++++ INPUT RECORDS ++++
(** C6. The search never panics and never breaks its tree: from any builder and
    any disk, over any sequence of selections, rewards, direct changes of the
    tree and changes of the disk by others, every index stays in range, the
    keys stay unique, parents and children keep pointing at each other, the
    root and the settings stay, and the pending selection stays a path of
    the tree. *)
Theorem search_invariant (d : disk) (b : MctsBuilder) (ops : list search_op) :
  ∃ t d' s', build d b = Some t ∧ run_steps search_step (d, with_tree t) ops = Some (d', s') ∧
    search_ok (b_root_key b) (b_config b) s'.
Proof.
  destruct (build_total d b) as (t & Hb & W & Hr & Hc).
  assert (search_ok (b_root_key b) (b_config b) (with_tree t)) as Hs by (by split).
  destruct (run_steps_inv search_step (fun ds => search_ok (b_root_key b) (b_config b) ds.2) ops)
    with (s := (d, with_tree t)) as ([d' s'] & E & Hs'); [|done|by eexists _, _, _].
  intros [d0 s0] op H0 _. destruct (search_step_ok _ _ d0 s0 op H0) as (d1 & s1 & E & ?). by exists (d1, s1).
Qed.

(** C28. A reward is credited once, where it belongs: given a finite reward for
    the current key - the node selected last, or one that is or becomes its
    child - the search adds one visit (saturating) to each node from the root
    to that key and to no other, and makes the next selection, which becomes
    the pending one; a key elsewhere in the tree is refused and nothing
    changes. *)
Theorem reward_credited_once (k : string) (c : MctsConfig) (d : disk) (s : PendingTreeSearch)
    (cur : string) (reward : f64) (max_depth : nat)
    (Hs : search_ok k c s) (Hfinite : f_is_finite reward = true) :
  let path := path_for k s cur in
  ∃ d' s' r, backpropagate_and_select d s cur reward max_depth = Some (d', s', r) ∧
    ((misplaced k s cur ∧ is_ok r = false ∧ d' = d ∧ s' = s) ∨
     (¬ misplaced k s cur ∧ rooted_path (tree s') path ∧ last path = Some cur ∧ NoDup path ∧
      (∀ x, visits_of (tree s') x =
        if decide (x ∈ path) then sat_add_u64 (visits_of (tree s) x) 1 else visits_of (tree s) x) ∧
      match select_path (tree s') max_depth with
      | Some (Ok selected) => pending_selection_path s' = Some selected ∧
          ∃ x, last selected = Some x ∧ r = Ok (MkStep x selected path)
      | Some (Err e) => r = Err e ∧ pending_selection_path s' = pending_selection_path s
      | None => False
      end)).
Proof.
  cbn zeta. unfold backpropagate_and_select.
  destruct (extend_path_run k c d s cur Hs) as (d1 & t1 & r1 & -> & Hs1 & Hr1). cbn [mbind option_bind].
  destruct r1 as [path|e]; [|destruct Hr1 as (-> & -> & ?); eexists _, _, _; split; [done|left; by destruct s]].
  destruct Hr1 as (-> & Hroot & Hmis & Hv). set (path := path_for k s cur) in *.
  destruct (reward_path d1 t1 path reward (so_tree _ _ _ Hs1) Hroot Hfinite) as (d2 & t2 & -> & Hsh & Hv2).
  cbn [mbind option_bind pending_selection_path].
  destruct (select_pending_run k c (MkSearch t2 (pending_selection_path s)) max_depth path
    (search_ok_same_shape _ _ _ _ _ Hsh Hs1)) as (s' & r & -> & _ & Et & Hsel). cbn [mbind option_bind tree] in *.
  eexists _, _, _. split; [done|]. right. rewrite Et. split_and!; [done|by eapply rooted_path_same_shape| | |..].
  - unfold path, path_for. by case_decide; [|rewrite last_snoc].
  - eapply rooted_path_NoDup; [|done]. apply Hs1.
  - intros x. by rewrite Hv2, Hv.
  - destruct (select_path t2 max_depth) as [[selected|e]|]; [done| |done]. by destruct Hsel as [-> ->].
Qed.

End Search.

(** ** Rewards *)

(** Normalised rewards lie in [0, 1]: a finite reward is clamped to the unit
    interval, one already there is kept as it is, anything else counts zero,
    and normalising twice changes nothing. *)
Theorem normalize_reward_range (reward : f64) :
  let n := normalize_reward reward in
  f_leb f_zero n = true ∧ f_leb n f64_one = true ∧ f_is_finite n = true ∧ normalize_reward n = n ∧
  n = (if f_is_finite reward && f_leb f_zero reward && f_leb reward f64_one then reward
       else if f_is_finite reward && f_ltb f64_one reward then f64_one else f_zero).
Proof.
  assert (∀ x, f_is_finite x = true → f_is_nan x = false) as Hnan by (by intros []).
  assert (∀ x, f_is_finite x = true → f_leb f_zero x = negb (f_ltb x f_zero) ∧ f_leb x f64_one = negb (f_ltb f64_one x)) as Hle.
  { intros x Hx%Hnan. pose proof (f_leb_rank f_zero x eq_refl Hx). pose proof (f_ltb_rank x f_zero Hx eq_refl).
    pose proof (f_leb_rank x f64_one Hx eq_refl). pose proof (f_ltb_rank f64_one x eq_refl Hx).
    destruct (f_leb f_zero x), (f_ltb x f_zero), (f_leb x f64_one), (f_ltb f64_one x); intuition congruence. }
  cbn zeta. destruct (f_is_finite reward) eqn:Ef; cbn [andb].
  2: { assert (normalize_reward reward = f_zero) as -> by (unfold normalize_reward; by rewrite Ef). by split_and!. }
  destruct (Hle reward Ef) as [Hle0 Hle1].
  destruct (f_ltb reward f_zero) eqn:E0; [|destruct (f_ltb f64_one reward) eqn:E1].
  - assert (normalize_reward reward = f_zero) as -> by (unfold normalize_reward, f64_clamp; by rewrite Ef, E0).
    assert (f_ltb f64_one reward = false) as ->
      by (destruct reward as [[]|[]| |[] ? ?]; try discriminate; reflexivity).
    rewrite Hle0. by split_and!.
  - assert (normalize_reward reward = f64_one) as -> by (unfold normalize_reward, f64_clamp; by rewrite Ef, E0, E1).
    rewrite Hle0, Hle1. by split_and!.
  - assert (normalize_reward reward = reward) as E by (unfold normalize_reward, f64_clamp; by rewrite Ef, E0, E1).
    rewrite !E, Hle0, Hle1. by split_and!.
Qed.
++++
# WORK ITEM
Write the records out precisely, omitting nothing.

# RESPONSE
(** C6. The search never panics and never breaks its tree: from any builder and
    any disk, over any sequence of selections, rewards, direct changes of the
    tree and changes of the disk by others, every index stays in range, the
    keys stay unique, parents and children keep pointing at each other, the
    root and the settings stay, and the pending selection stays a path of
    the tree. *)
Theorem search_invariant (d : disk) (b : MctsBuilder) (ops : list search_op) :
  ∃ t d' s', build d b = Some t ∧ run_steps search_step (d, with_tree t) ops = Some (d', s') ∧
    search_ok (b_root_key b) (b_config b) s'.
Proof.
  destruct (build_total d b) as (t & Hb & W & Hr & Hc).
  assert (search_ok (b_root_key b) (b_config b) (with_tree t)) as Hs by (by split).
  destruct (run_steps_inv search_step (fun ds => search_ok (b_root_key b) (b_config b) ds.2) ops)
    with (s := (d, with_tree t)) as ([d' s'] & E & Hs'); [|done|by eexists _, _, _].
  intros [d0 s0] op H0 _. destruct (search_step_ok _ _ d0 s0 op H0) as (d1 & s1 & E & ?). by exists (d1, s1).
Qed.

(** C28. A reward is credited once, where it belongs: given a finite reward for
    the current key - the node selected last, or one that is or becomes its
    child - the search adds one visit (saturating) to each node from the root
    to that key and to no other, and makes the next selection, which becomes
    the pending one; a key elsewhere in the tree is refused and nothing
    changes. *)
Theorem reward_credited_once (k : string) (c : MctsConfig) (d : disk) (s : PendingTreeSearch)
    (cur : string) (reward : f64) (max_depth : nat)
    (Hs : search_ok k c s) (Hfinite : f_is_finite reward = true) :
  let path := path_for k s cur in
  ∃ d' s' r, backpropagate_and_select d s cur reward max_depth = Some (d', s', r) ∧
    ((misplaced k s cur ∧ is_ok r = false ∧ d' = d ∧ s' = s) ∨
     (¬ misplaced k s cur ∧ rooted_path (tree s') path ∧ last path = Some cur ∧ NoDup path ∧
      (∀ x, visits_of (tree s') x =
        if decide (x ∈ path) then sat_add_u64 (visits_of (tree s) x) 1 else visits_of (tree s) x) ∧
      match select_path (tree s') max_depth with
      | Some (Ok selected) => pending_selection_path s' = Some selected ∧
          ∃ x, last selected = Some x ∧ r = Ok (MkStep x selected path)
      | Some (Err e) => r = Err e ∧ pending_selection_path s' = pending_selection_path s
      | None => False
      end)).
Proof.
  cbn zeta. unfold backpropagate_and_select.
  destruct (extend_path_run k c d s cur Hs) as (d1 & t1 & r1 & -> & Hs1 & Hr1). cbn [mbind option_bind].
  destruct r1 as [path|e]; [|destruct Hr1 as (-> & -> & ?); eexists _, _, _; split; [done|left; by destruct s]].
  destruct Hr1 as (-> & Hroot & Hmis & Hv). set (path := path_for k s cur) in *.
  destruct (reward_path d1 t1 path reward (so_tree _ _ _ Hs1) Hroot Hfinite) as (d2 & t2 & -> & Hsh & Hv2).
  cbn [mbind option_bind pending_selection_path].
  destruct (select_pending_run k c (MkSearch t2 (pending_selection_path s)) max_depth path
    (search_ok_same_shape _ _ _ _ _ Hsh Hs1)) as (s' & r & -> & _ & Et & Hsel). cbn [mbind option_bind tree] in *.
  eexists _, _, _. split; [done|]. right. rewrite Et. split_and!; [done|by eapply rooted_path_same_shape| | |..].
  - unfold path, path_for. by case_decide; [|rewrite last_snoc].
  - eapply rooted_path_NoDup; [|done]. apply Hs1.
  - intros x. by rewrite Hv2, Hv.
  - destruct (select_path t2 max_depth) as [[selected|e]|]; [done| |done]. by destruct Hsel as [-> ->].
Qed.

End Search.

(** ** Rewards *)

(** Normalised rewards lie in [0, 1]: a finite reward is clamped to the unit
    interval, one already there is kept as it is, anything else counts zero,
    and normalising twice changes nothing. *)
Theorem normalize_reward_range (reward : f64) :
  let n := normalize_reward reward in
  f_leb f_zero n = true ∧ f_leb n f64_one = true ∧ f_is_finite n = true ∧ normalize_reward n = n ∧
  n = (if f_is_finite reward && f_leb f_zero reward && f_leb reward f64_one then reward
       else if f_is_finite reward && f_ltb f64_one reward then f64_one else f_zero).
Proof.
  assert (∀ x, f_is_finite x = true → f_is_nan x = false) as Hnan by (by intros []).
  assert (∀ x, f_is_finite x = true → f_leb f_zero x = negb (f_ltb x f_zero) ∧ f_leb x f64_one = negb (f_ltb f64_one x)) as Hle.
  { intros x Hx%Hnan. pose proof (f_leb_rank f_zero x eq_refl Hx). pose proof (f_ltb_rank x f_zero Hx eq_refl).
    pose proof (f_leb_rank x f64_one Hx eq_refl). pose proof (f_ltb_rank f64_one x eq_refl Hx).
    destruct (f_leb f_zero x), (f_ltb x f_zero), (f_leb x f64_one), (f_ltb f64_one x); intuition congruence. }
  cbn zeta. destruct (f_is_finite reward) eqn:Ef; cbn [andb].
  2: { assert (normalize_reward reward = f_zero) as -> by (unfold normalize_reward; by rewrite Ef). by split_and!. }
  destruct (Hle reward Ef) as [Hle0 Hle1].
  destruct (f_ltb reward f_zero) eqn:E0; [|destruct (f_ltb f64_one reward) eqn:E1].
  - assert (normalize_reward reward = f_zero) as -> by (unfold normalize_reward, f64_clamp; by rewrite Ef, E0).
    assert (f_ltb f64_one reward = false) as ->
      by (destruct reward as [[]|[]| |[] ? ?]; try discriminate; reflexivity).
    rewrite Hle0. by split_and!.
  - assert (normalize_reward reward = f64_one) as -> by (unfold normalize_reward, f64_clamp; by rewrite Ef, E0, E1).
    rewrite Hle0, Hle1. by split_and!.
  - assert (normalize_reward reward = reward) as E by (unfold normalize_reward, f64_clamp; by rewrite Ef, E0, E1).
    rewrite !E, Hle0, Hle1. by split_and!.
Qed.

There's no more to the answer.